Understanding strain is crucial for assessing how materials deform and behave under various conditions.

Elasticity

Elasticity describes a material's ability to return to its original shape and size after the external forces are removed. Think of it like a spring that stretches when pulled but returns to its original shape when released. The extent to which an object can stretch or compress and still return to its original size determines its elasticity.

• Hooke's Law: This principle states that, within the elastic limit, the amount of stretch or compression (strain) is directly proportional to the applied load (stress). Mathematically, it is expressed as \( \sigma = E \cdot \epsilon \)
• Elastic Limit: The maximum extent to which a material can return to its original shape after the applied stress is removed. Beyond this limit, permanent deformation occurs.

Elasticity is vital for understanding how structures flex under loads and is critical in ensuring materials perform safely under stress.

Mechanical Properties

Mechanical properties indicate how a material reacts to applied forces, including tension, compression, and bending.
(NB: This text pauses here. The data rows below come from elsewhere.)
(** Calling the callee with the object at [l]: a non-function throws a
    TypeError without a call; the library's function records the call
    and then returns or throws as it does. *)
Definition call_init (p : init_prop) (l : loc) : M unit :=
  fun s =>
    match p with
    | InitAbsent | InitNotCallable => Throw TypeError s
    | InitFunction b =>
        let s' := mkState (global_tinymce s) (heap s) (init_calls s ++ [l])
                          (trace s ++ [ACallInit l]) in
        match b with
        | InitReturns => Ok tt s'
        | InitThrows => Throw LibraryError s'
        end
    end.

(** ** The script *)

(** Lines 9-21: the configuration object literal. *)
Definition policy_config : obj :=
  [ ("selector", VStr "textarea.tinymce-policy");
    ("menubar", VStr "file edit view insert format tools table help");
    ("plugins", VStr "advlist autolink lists link charmap searchreplace visualblocks visualchars fullscreen table code wordcount");
    ("toolbar", VStr "undo redo | blocks | bold italic underline | alignleft aligncenter alignright alignjustify | bullist numlist outdent indent | link table | removeformat | fullscreen code");
    ("toolbar_mode", VStr "sliding");
    ("height", VNum 420);
    ("branding", VBool false);
    ("convert_urls", VBool false) ].

(** Lines 4-22: the listener.  JavaScript evaluates the callee
    [tinymce.init] first, then the argument, then checks that the
    callee is callable. *)
Definition handler : M unit :=
  t <- typeof_tinymce ;;
  if String.eqb t "undefined" then ret tt else
  f <- get_init ;;
  l <- alloc policy_config ;;
  call_init f l.

(** ** The page *)

Inductive event : Type :=
| ScriptLoad          (* line 4 runs: the listener is registered *)
| DOMContentLoaded.   (* the event is dispatched *)

Record page : Type := mkPage {
  pst : state;
  registered : bool
}.

(** A dispatch runs the listener; its exception is reported by the
    browser, the effects made before it stay. *)
Definition run_listener (s : state) : state := final (handler s).

Definition step (p : page) (e : event) : page :=
  match e with
  | ScriptLoad => mkPage (pst p) true
  | DOMContentLoaded =>
      if registered p then mkPage (run_listener (pst p)) true else p
  end.

Definition run_events (p : page) (es : list event) : page :=
  fold_left step es p.

Definition initial_page (g : option jsval) : page :=
  mkPage (mkState g [] [] []) false.

(** The page is in the Initialized state once [tinymce.init] was called. *)
Definition initialized (p : page) : Prop := init_calls (pst p) <> [].

(** The objects a state passed to [tinymce.init], in call order. *)
Definition passed_configs (s : state) : list (option obj) :=
  map (fun l => nth_error (heap s) l) (init_calls s).

(** An unusable binding: [typeof] is not "undefined" but [tinymce.init]
    is not a function. *)
Definition unusable_binding (g : option jsval) : bool :=
  match g with
  | Some JNull | Some (JBool _) | Some (JNum _) | Some (JStr _)
  | Some (JObject InitAbsent) | Some (JObject InitNotCallable) => true
  | _ => false
  end.

(** ** Lemmas on the listener *)

(** State after the argument has been allocated. *)
Definition after_alloc (s : state) : state :=
  mkState (global_tinymce s) (heap s ++ [policy_config]) (init_calls s)
          (trace s ++ [AAlloc (length (heap s))]).

(** State after the library's [init] has been called. *)
Definition after_call (s : state) : state :=
  mkState (global_tinymce s) (heap s ++ [policy_config])
          (init_calls s ++ [length (heap s)])
          (trace s ++ [AAlloc (length (heap s)); ACallInit (length (heap s))]).

Lemma handler_undefined (s : state) :
  typeof_global (global_tinymce s) = "undefined" -> handler s = Ok tt s.
Proof.
  intro H. unfold handler, bind, typeof_tinymce. rewrite H. reflexivity.
Qed.

Lemma handler_library (s : state) (b : init_behaviour) :
  global_tinymce s = Some (JObject (InitFunction b)) ->
  handler s = match b with
              | InitReturns => Ok tt (after_call s)
              | InitThrows => Throw LibraryError (after_call s)
              end.
Proof.
  intro H. unfold handler, bind, typeof_tinymce, get_init, alloc, call_init.
  rewrite H. simpl. rewrite H. unfold after_call.
  destruct b; simpl; rewrite <- app_assoc; reflexivity.
Qed.

Lemma final_handler_library (s : state) (b : init_behaviour) :
  global_tinymce s = Some (JObject (InitFunction b)) ->
  final (handler s) = after_call s.
Proof.
  intro H. rewrite (handler_library s b H). destruct b; reflexivity.
Qed.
They define the material's behavior and capabilities under mechanical loads and conditions and can be specific to types of applications, such as construction or manufacturing.

• Young's Modulus: This is a significant mechanical property that measures a material's stiffness, indicating how much it will deform under stress. It's defined as the ratio of stress to strain.
• Tensile Strength: The maximum stress a material can withstand while being stretched before breaking.
• Ductility and Brittleness: Ductility describes a material's ability to deform under tensile stress. Brittleness refers to a lack of ductility, where a material breaks rather than deforms.

Understanding these properties is crucial for selecting materials for specific applications, ensuring both functionality and safety in their end use.

Material Deformation

Material deformation refers to the change in shape, size, or volume of a material due to applied forces. In engineering, it is vital to understand the limits up to which a material can deform.

• Elastic Deformation: Temporary shape change that is recoverable upon the removal of stress.
• Plastic Deformation: Permanent change, where the material doesn't return to its original shape after the stress is removed.
• Factors Influencing Deformation: These include material composition, temperature, and type of applied stress.

Understanding material deformation helps in designing components that can withstand external forces without failing or suffering permanent damage.